ちなみに、現在刊行されている『テロルの現象学』(ちくま学芸文庫)は、主題に沿った文芸作品を批評するというスタイルで書かれていますが、当初「観念論」というタイトルで構想されていた段階では、文芸評論ではなく、純然たる理論書を書く予定だったようです。
『ヴァンパイヤー戦争』の主人公、九鬼鴻三郎は、笠井潔が<黒木龍思>という名前で新左翼の活動をしていた頃の仲間の活動家ネームだそうです。『ヴァンパイヤー戦争』には、ムラキという元左翼テロリストが出てきます。ムラキの経歴は、矢吹駆とそっくりであり、ムラキの持っているレコードの枚数は、矢吹駆のそれと一致します。ムラキは、かつて自分が属した左翼ラディカリズムに対して、「反・観念」の立場をとっています。この「反・観念」の思想は、『テロルの現象学』で示された「集合観念」と同一であり、観念の内にあって観念自体を浄化する観念とされています。(この浄化とは、岡本太郎の言っていた芸術の「爆発」と同じことを指しています。どちらもバタイユの呪われた(過剰な)部分の蕩尽ということと重ね合わされた意味をもっています。)ムラキの行動的分身が、九鬼鴻三郎であり、九鬼鴻三郎がマッチョなのは「反・観念」だからです。(しかし、マッチョは観念の外なので、九鬼鴻三郎は、『テロルの現象学』の思想を十全に表現しているわけではありません。笠井潔は、自著『テロルの現象学』における観念の内側から観念を浄化する点を強調し、形而上学に対し、内部から、形式化を徹底し、これを脱構築=ディコンストラクトするジャック・デリダ柄谷行人に相当する仕事を、マルクス主義に対してやっているのだと主張していましたが、その主張に反する安直な表現に走っていることになります。
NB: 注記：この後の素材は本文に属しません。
(** ** C1: ordered insertion keeps the chain ordered *)

Lemma build_sorted brk R vs m :
  (∀ a v, brk None a v = false → R a v) →
  (∀ a v, brk None a v = true → R v a) →
  (2 * length vs + 1 ≤ budget m)%nat →
  Z.of_nat (length vs) < 2 ^ 32 →
  ∃ L m' l,
    build (push_ordered brk) vs m = Ok L m' ∧
    is_list m' L no_callbacks l ∧
    l.*2 ≡ₚ filter (λ v, non_null v = true) vs ∧
    Sorted R l.*2.
Proof.
  intros Hf Ht Hb Hlen.
  destruct (budget m) as [|b] eqn:Eb; [lia|].
  pose proof (list_new_spec m b Eb) as Hnew.
  set (L := fresh_addr (lists m)) in *. set (m1 := Mem _ _ _ _ b) in *.
  assert (is_list m1 L no_callbacks []) as Hl1.
  { apply is_list_new; [apply fresh_addr_nonnull|].
    unfold m1. mem_simpl. apply lookup_insert_eq. }
  destruct (insert_all_sorted brk R Hf Ht L no_callbacks vs m1 [] Hl1)
    as (m' & l' & Hrun & Hl' & Hperm & Hs); try done.
  { unfold m1. cbn. lia. }
  exists L, m', l'. split_and!; try done.
  - unfold build. eapply bind_ok; [exact Hnew|].
    eapply bind_ok; [exact Hrun|]. reflexivity.
  - by rewrite app_nil_r in Hperm.
Qed.

(** C1.  Values inserted one at a time into a list fresh from [list_new]
    (no compare callback) by [list_push_asc] leave a chain whose values are
    the non-null values inserted, in ascending order of the handles; by
    [list_push_desc], in descending order.  The allocator must grant the
    list, a node for each value and an iterator for each insertion, and the
    count must fit the [unsigned int] length. *)
Theorem ordered_insertion_sorts (m : mem) (vs : list Z) :
  (2 * length vs + 1 ≤ budget m)%nat →
  Z.of_nat (length vs) < 2 ^ 32 →
  (∃ L m' l,
     build list_push_asc vs m = Ok L m' ∧
     is_list m' L no_callbacks l ∧
     l.*2 ≡ₚ filter (λ v, non_null v = true) vs ∧
     Sorted Z.le l.*2) ∧
  (∃ L m' l,
     build list_push_desc vs m = Ok L m' ∧
     is_list m' L no_callbacks l ∧
     l.*2 ≡ₚ filter (λ v, non_null v = true) vs ∧
     Sorted Z.ge l.*2).
Proof.
  intros Hb Hlen. split.
  - apply build_sorted; auto using asc_break_false, asc_break_true.
  - apply build_sorted; auto using desc_break_false, desc_break_true.
Qed.

Lemma ordered_insertion_sorts_witness :
  (2 * length [5; 1; 4; 2; 3] + 1 ≤ budget (empty_mem 11))%nat ∧
  Z.of_nat (length [5; 1; 4; 2; 3]) < 2 ^ 32 ∧
  (∃ L m' l,
     build list_push_asc [5; 1; 4; 2; 3] (empty_mem 11) = Ok L m' ∧
     is_list m' L no_callbacks l ∧
     l.*2 ≡ₚ filter (λ v, non_null v = true) [5; 1; 4; 2; 3] ∧
     Sorted Z.le l.*2) ∧
  (∃ L m' l,
     build list_push_desc [5; 1; 4; 2; 3] (empty_mem 11) = Ok L m' ∧
     is_list m' L no_callbacks l ∧
     l.*2 ≡ₚ filter (λ v, non_null v = true) [5; 1; 4; 2; 3] ∧
     Sorted Z.ge l.*2).
Proof.
  split; [cbn; lia|]. split; [reflexivity|].
  apply ordered_insertion_sorts; [cbn; lia | reflexivity].
Defined.

(** The example of the specification, run. *)
Example push_asc_5_1_4_2_3 :
  match build list_push_asc [5; 1; 4; 2; 3] (empty_mem 11) with
  | Ok L m => (chain_of m L).*2
  | _ => []
  end = [1; 2; 3; 4; 5].
Proof. vm_compute. reflexivity. Qed.

Example push_desc_5_1_4_2_3 :
  match build list_push_desc [5; 1; 4; 2; 3] (empty_mem 11) with
  | Ok L m => (chain_of m L).*2
  | _ => []
  end = [5; 4; 3; 2; 1].
Proof. vm_compute. reflexivity. Qed.

(** ** C2: where a tie goes *)

(** Under the default ordering the new node goes after every node whose
    value is not greater (ascending), so after the nodes of equal value. *)
Lemma insert_ordered_asc_default x l :
  Sorted Z.le l.*2 →
  ∃ l1 l2,
    l = l1 ++ l2 ∧ insert_ordered asc_break None x l = l1 ++ x :: l2 ∧
    Forall (λ c, c.2 ≤ x.2) l1 ∧ Forall (λ c, x.2 < c.2) l2.
Proof.
  intros Hs.
  destruct (insert_ordered_split asc_break None x l)
    as (l1 & l2 & -> & Hins & Hall & Hl2).
  exists l1, l2. split_and!; try done.
  - eapply Forall_impl; [exact Hall|]. intros c Hc. by apply asc_break_false.
  - destruct Hl2 as [-> | (q & a & l2' & -> & Hb)]; [constructor|].
    rewrite fmap_app in Hs.
    apply Sorted.Sorted_StronglySorted in Hs; [|intros ???; lia].
    apply StronglySorted_app_1_r in Hs.
    cbn in Hs. apply StronglySorted_inv in Hs as [_ Hs].
    cbn in Hb. rewrite Z.gtb_ltb in Hb. apply Z.ltb_lt in Hb.
    constructor; [done|]. rewrite Forall_fmap in Hs.
    eapply Forall_impl; [exact Hs|]. intros c Hc. cbn in Hc. lia.
Qed.

Lemma insert_ordered_desc_default x l :
  Sorted Z.ge l.*2 →
  ∃ l1 l2,
    l = l1 ++ l2 ∧ insert_ordered desc_break None x l = l1 ++ x :: l2 ∧
    Forall (λ c, x.2 ≤ c.2) l1 ∧ Forall (λ c, c.2 < x.2) l2.
Proof.
  intros Hs.
  destruct (insert_ordered_split desc_break None x l)
    as (l1 & l2 & -> & Hins & Hall & Hl2).
  exists l1, l2. split_and!; try done.
  - eapply Forall_impl; [exact Hall|]. intros c Hc.
    apply desc_break_false in Hc. lia.
  - destruct Hl2 as [-> | (q & a & l2' & -> & Hb)]; [constructor|].
    rewrite fmap_app in Hs.
    apply Sorted.Sorted_StronglySorted in Hs; [|intros ???; lia].
    apply StronglySorted_app_1_r in Hs.
    cbn in Hs. apply StronglySorted_inv in Hs as [_ Hs].
    cbn in Hb. apply Z.ltb_lt in Hb.
    constructor; [done|]. rewrite Forall_fmap in Hs.
    eapply Forall_impl; [exact Hs|]. intros c Hc. cbn in Hc. lia.
Qed.

(** Two nodes pushed in turn into an empty list. *)
Lemma push_ordered_two brk m L cb p1 p2 n1 n2 :
  is_list m L cb [] → p1 ≠ NULL → p2 ≠ NULL → p1 ≠ p2 →
  nodes m !! p1 = Some n1 → nodes m !! p2 = Some n2 → budget m ≠ O →
  ∃ m', (push_ordered brk L p1 ;;; push_ordered brk L p2) m = Ok p2 m' ∧
        is_list m' L cb
          (insert_ordered brk (cb_compare cb) (p2, node_val n2)
             [(p1, node_val n1)]).
Proof.
  intros Hl Hp1 Hp2 Hne Hn1 Hn2 Hb.
  destruct (push_ordered_spec brk m L cb [] p1 n1 Hl Hp1 Hn1)
    as (m1 & Hrun1 & Hl1 & _ & _ & Hb1 & Hfr1);
    [cbn; apply not_elem_of_nil|done|by left|].
  cbn [insert_ordered] in Hl1.
  destruct (push_ordered_spec brk m1 L cb [(p1, node_val n1)] p2 n2 Hl1 Hp2)
    as (m2 & Hrun2 & Hl2 & _);
    [|cbn; apply not_elem_of_cons; split; [done|apply not_elem_of_nil]|done| |].
  - rewrite Hfr1; [done|]. cbn.
    apply not_elem_of_cons; split; [done|apply not_elem_of_nil].
  - right. by rewrite Hb1.
  - exists m2. split; [|done]. eapply bind_ok; [exact Hrun1|exact Hrun2].
Qed.

(** C2.  With a compare callback installed a tie is not always put after
    the nodes of equal value: for two nodes of one value [v] pushed in turn
    into an empty list, [list_push_asc] puts the second first when the
    callback answers true on [(v, v)], and [list_push_desc] puts the second
    first when it answers false (the strict "a > b" of list.h). *)
Theorem compare_tie_not_stable (m : mem) (L : Z) (cb : callbacks)
  (cmp : Z → Z → Z) (p1 p2 v : Z) :
  is_list m L cb [] → cb_compare cb = Some cmp →
  p1 ≠ NULL → p2 ≠ NULL → p1 ≠ p2 →
  nodes m !! p1 = Some (Node NULL NULL v) →
  nodes m !! p2 = Some (Node NULL NULL v) →
  budget m ≠ O →
  (cmp v v ≠ 0 →
   ∃ m', (list_push_asc L p1 ;;; list_push_asc L p2) m = Ok p2 m' ∧
         is_list m' L cb [(p2, v); (p1, v)]) ∧
  (cmp v v = 0 →
   ∃ m', (list_push_desc L p1 ;;; list_push_desc L p2) m = Ok p2 m' ∧
         is_list m' L cb [(p2, v); (p1, v)]).
Proof.
  intros Hl Hc Hp1 Hp2 Hne Hn1 Hn2 Hb. split; intros Hcmp.
  - destruct (push_ordered_two asc_break m L cb p1 p2 _ _ Hl Hp1 Hp2 Hne Hn1 Hn2 Hb)
      as (m' & Hrun & Hl').
    exists m'. split; [exact Hrun|].
    rewrite Hc in Hl'. cbn in Hl'.
    by rewrite (proj2 (Z.eqb_neq _ _) Hcmp) in Hl'.
  - destruct (push_ordered_two desc_break m L cb p1 p2 _ _ Hl Hp1 Hp2 Hne Hn1 Hn2 Hb)
      as (m' & Hrun & Hl').
    exists m'. split; [exact Hrun|].
    rewrite Hc in Hl'. cbn in Hl'. by rewrite Hcmp, Z.eqb_refl in Hl'.
Qed.

Lemma tie_mem_is_list : is_list tie_mem 1 (Callbacks None None (Some compare_gt)) [].
Proof. apply is_list_new; done. Qed.

Lemma compare_tie_not_stable_witness :
  ∃ m', (list_push_desc 1 1 ;;; list_push_desc 1 2) tie_mem = Ok 2 m' ∧
        is_list m' 1 (Callbacks None None (Some compare_gt)) [(2, 7); (1, 7)].
Proof.
  apply (compare_tie_not_stable tie_mem 1 (Callbacks None None (Some compare_gt))
           compare_gt 1 2 7); try done.
  apply tie_mem_is_list.
Defined.

(** The same, run: the node pushed second is first in the chain. *)
Example push_desc_tie_runs :
  match (list_push_desc 1 1 ;;; list_push_desc 1 2) tie_mem with
  | Ok _ m => chain_of m 1
  | _ => []
  end = [(2, 7); (1, 7)].
Proof. vm_compute. reflexivity. Qed.

(** Under the default ordering the same two pushes keep the first first. *)
Example push_desc_tie_default_runs :
  match (list_push_desc 1 1 ;;; list_push_desc 1 2)
          (with_lists tie_mem (<[1 := List NULL NULL 0 None None None]> ∅)) with
  | Ok _ m => chain_of m 1
  | _ => []
  end = [(1, 7); (2, 7)].
Proof. vm_compute. reflexivity. Qed.

(** ** C3: the structural invariants *)

Lemma reach_dll h l : ∀ prv, dll h prv l NULL → reach h (hd_ptr l NULL) l.*1.
Proof.
  induction l as [|[p v] l IH]; intros prv Hd.
  - constructor.
  - apply dll_cons in Hd as (Hp & Hn & Hd). cbn.
    econstructor; [done|exact Hn|]. cbn. by eapply IH.
Qed.

Lemma hd_ptr_null h prv l nx : dll h prv l nx → hd_ptr l NULL = NULL → l = [].
Proof.
  destruct l as [|[p v] l]; [done|]. intros Hd%dll_cons. cbn. tauto.
Qed.

Lemma last_ptr_last l d : last_ptr l d = default d (last l.*1).
Proof.
  unfold last_ptr. rewrite fmap_last. by destruct (last l) as [[p v]|].
Qed.

(** A described chain satisfies the invariants of the data model. *)
Lemma is_list_invariants m L cb l : is_list m L cb l → invariants m L.
Proof.
  intros (HL & Hlt & Hlen & Hnd & Hd).
  eexists _, l.*1. split; [exact Hlt|]. cbn [list_head list_tail list_len].
  assert (hd_ptr l NULL = NULL ↔ l = []) as Hhd.
  { split; [by eapply hd_ptr_null|]. by intros ->. }
  assert (last_ptr l NULL = NULL ↔ l = []) as Hlast.
  { split; [by eapply dll_last_ptr_null|]. by intros ->. }
  split_and!.
  - by eapply reach_dll.
  - by rewrite length_fmap.
  - rewrite Hhd. destruct l; cbn; [done|]. split; [lia|done].
  - by rewrite Hhd, Hlast.
  - apply last_ptr_last.
  - intros n [Hh Hn]%deref_Some. destruct l as [|[p v] l']; [done|].
    apply dll_cons in Hd as (_ & Hn' & _). cbn in Hn.
    rewrite Hn' in Hn. by injection Hn as <-.
  - intros n [Hh Hn]%deref_Some.
    destruct (dll_rcons_cases _ _ _ _ Hd) as [-> | (l0 & p & v & -> & _ & Hn' & _)];
      [done|].
    rewrite last_ptr_snoc in Hn. rewrite Hn' in Hn. by injection Hn as <-.
  - intros p n Hin Hn.
    apply list_elem_of_fmap in Hin as [[p' v] [Hp' Hin]]. cbn in Hp'. subst p'.
    apply list_elem_of_split in Hin as (l1 & l2 & ->).
    pose proof Hd as Hd'. apply dll_lookup in Hd' as [Hp Hn'].
    rewrite Hn' in Hn. injection Hn as <-. cbn [node_next node_prev].
    split; intros Hnz.
    + destruct l2 as [|[s sv] l2']; [done|]. cbn [hd_ptr].
      replace (l1 ++ (p, v) :: (s, sv) :: l2')
        with ((l1 ++ [(p, v)]) ++ (s, sv) :: l2') in Hd
        by (by rewrite <- app_assoc).
      apply dll_lookup in Hd as [_ Hs]. rewrite last_ptr_snoc in Hs.
      eexists. split; [exact Hs|done].
    + destruct l1 as [|c l1' _] using rev_ind; [done|]. destruct c as [r rv].
      rewrite last_ptr_snoc. rewrite <- app_assoc in Hd.
      apply dll_lookup in Hd as [_ Hr].
      eexists. split; [exact Hr|done].
Qed.

Lemma members_is_list m L cb l : is_list m L cb l → members m L = l.*1.
Proof. intros Hl. unfold members. by rewrite (chain_of_is_list _ _ _ _ Hl). Qed.

Lemma detached_spec m L cb l node :
  is_list m L cb l → detached m L node = true →
  node ≠ NULL ∧ (∃ n, nodes m !! node = Some n) ∧ node ∉ l.*1.
Proof.
  intros Hl. unfold detached. rewrite (members_is_list _ _ _ _ Hl).
  rewrite !andb_true_iff, negb_true_iff, forallb_forall.
  intros [[Hnull Hlive] Hout]. split_and!.
  - by apply Z.eqb_neq.
  - destruct (nodes m !! node); [eauto|done].
  - intros Hin%list_elem_of_In. specialize (Hout _ Hin).
    by rewrite Z.eqb_refl in Hout.
Qed.

Lemma room_spec m L cb l :
  is_list m L cb l → room m L = true → Z.of_nat (length l) + 1 < 2 ^ 32.
Proof.
  intros (HL & Hlt & _). unfold room. rewrite deref_ne, Hlt by done.
  cbn [list_len]. by intros ?%Z.ltb_lt.
Qed.

(** One legal operation runs to its end and leaves a described chain. *)
Lemma legal_step m L cb l o :
  is_list m L cb l → legal m L o = true →
  ∃ r m' l', run_op L o m = Ok r m' ∧ is_list m' L cb l'.
Proof.
  intros Hl Hlegal. destruct o as [v|node|node| | |node|node|node]; cbn in Hlegal |- *.
  - destruct (Z.eqb_spec v NULL) as [->|Hv];
      [by exists NULL, m, l; rewrite list_node_new_null|].
    destruct (budget m) as [|b] eqn:Eb;
      [by exists NULL, m, l; rewrite list_node_new_exhausted|].
    destruct (is_list_node_new m L cb l v b Hl) as (Hl1 & _).
    eexists _, _, l. split; [by apply list_node_new_spec|done].
  - apply andb_true_iff in Hlegal as [Hdet Hroom].
    destruct (detached_spec _ _ _ _ _ Hl Hdet) as (Hp & [n Hn] & Hout).
    destruct (list_rpush_spec m L cb l node n Hl Hp Hn Hout) as (m' & Hrun & Hl' & _);
      [by eapply room_spec|].
    by eexists _, m', _.
  - apply andb_true_iff in Hlegal as [Hdet Hroom].
    destruct (detached_spec _ _ _ _ _ Hl Hdet) as (Hp & [n Hn] & Hout).
    destruct (list_lpush_spec m L cb l node n Hl Hp Hn Hout) as (m' & Hrun & Hl' & _);
      [by eapply room_spec|].
    by eexists _, m', _.
  - destruct l as [|[p v] l0 _] using rev_ind.
    + exists NULL, m, []. split; [by eapply list_rpop_empty|done].
    + destruct (list_rpop_spec m L cb l0 p v Hl) as (m' & Hrun & Hl' & _).
      by exists p, m', l0.
  - destruct l as [|[p v] l0].
    + exists NULL, m, []. split; [by eapply list_lpop_empty|done].
    + destruct (list_lpop_spec m L cb l0 p v Hl) as (m' & Hrun & Hl' & _).
      by exists p, m', l0.
  - rewrite (members_is_list _ _ _ _ Hl) in Hlegal.
    apply existsb_exists in Hlegal as (q & Hin & ->%Z.eqb_eq).
    apply list_elem_of_In, list_elem_of_fmap in Hin as ([p v] & Hq & Hin).
    cbn in Hq. subst p. apply list_elem_of_split in Hin as (l1 & l2 & ->).
    destruct (list_remove_spec m L cb l1 q v l2 Hl) as (m' & Hrun & Hl' & _).
    by exists 0, m', (l1 ++ l2).
  - apply andb_true_iff in Hlegal as [[Hdet Hroom]%andb_true_iff Hbud].
    destruct (detached_spec _ _ _ _ _ Hl Hdet) as (Hp & [n Hn] & Hout).
    destruct (push_ordered_spec asc_break m L cb l node n Hl Hp Hn Hout)
      as (m' & Hrun & Hl' & _); [by eapply room_spec| |by eexists _, m', _].
    rewrite (members_is_list _ _ _ _ Hl) in Hbud.
    destruct l; [by left|right]. cbn in Hbud. by destruct (budget m).
  - apply andb_true_iff in Hlegal as [[Hdet Hroom]%andb_true_iff Hbud].
    destruct (detached_spec _ _ _ _ _ Hl Hdet) as (Hp & [n Hn] & Hout).
    destruct (push_ordered_spec desc_break m L cb l node n Hl Hp Hn Hout)
      as (m' & Hrun & Hl' & _); [by eapply room_spec| |by eexists _, m', _].
    rewrite (members_is_list _ _ _ _ Hl) in Hbud.
    destruct l; [by left|right]. cbn in Hbud. by destruct (budget m).
Qed.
)
『ヴァンパイヤー戦争1』で、ムラキは吸血鬼に対する現象学的態度を示します。現象学という言葉を使用していませんが。吸血鬼は実在するのかどうかと迫る九鬼に対し、ムラキは実在するかどうかという問題をかっこでくくり、それがどうであろうと、吸血鬼がいるとして話を進めないと、現前する生命の危機を回避できないとします。ムラキは、思考法まで、矢吹駆なのです。
<明日香(アスカ)>と<ムラキ>が、矢吹駆であることは、『瀕死の王』より前から設定されていたことなのです。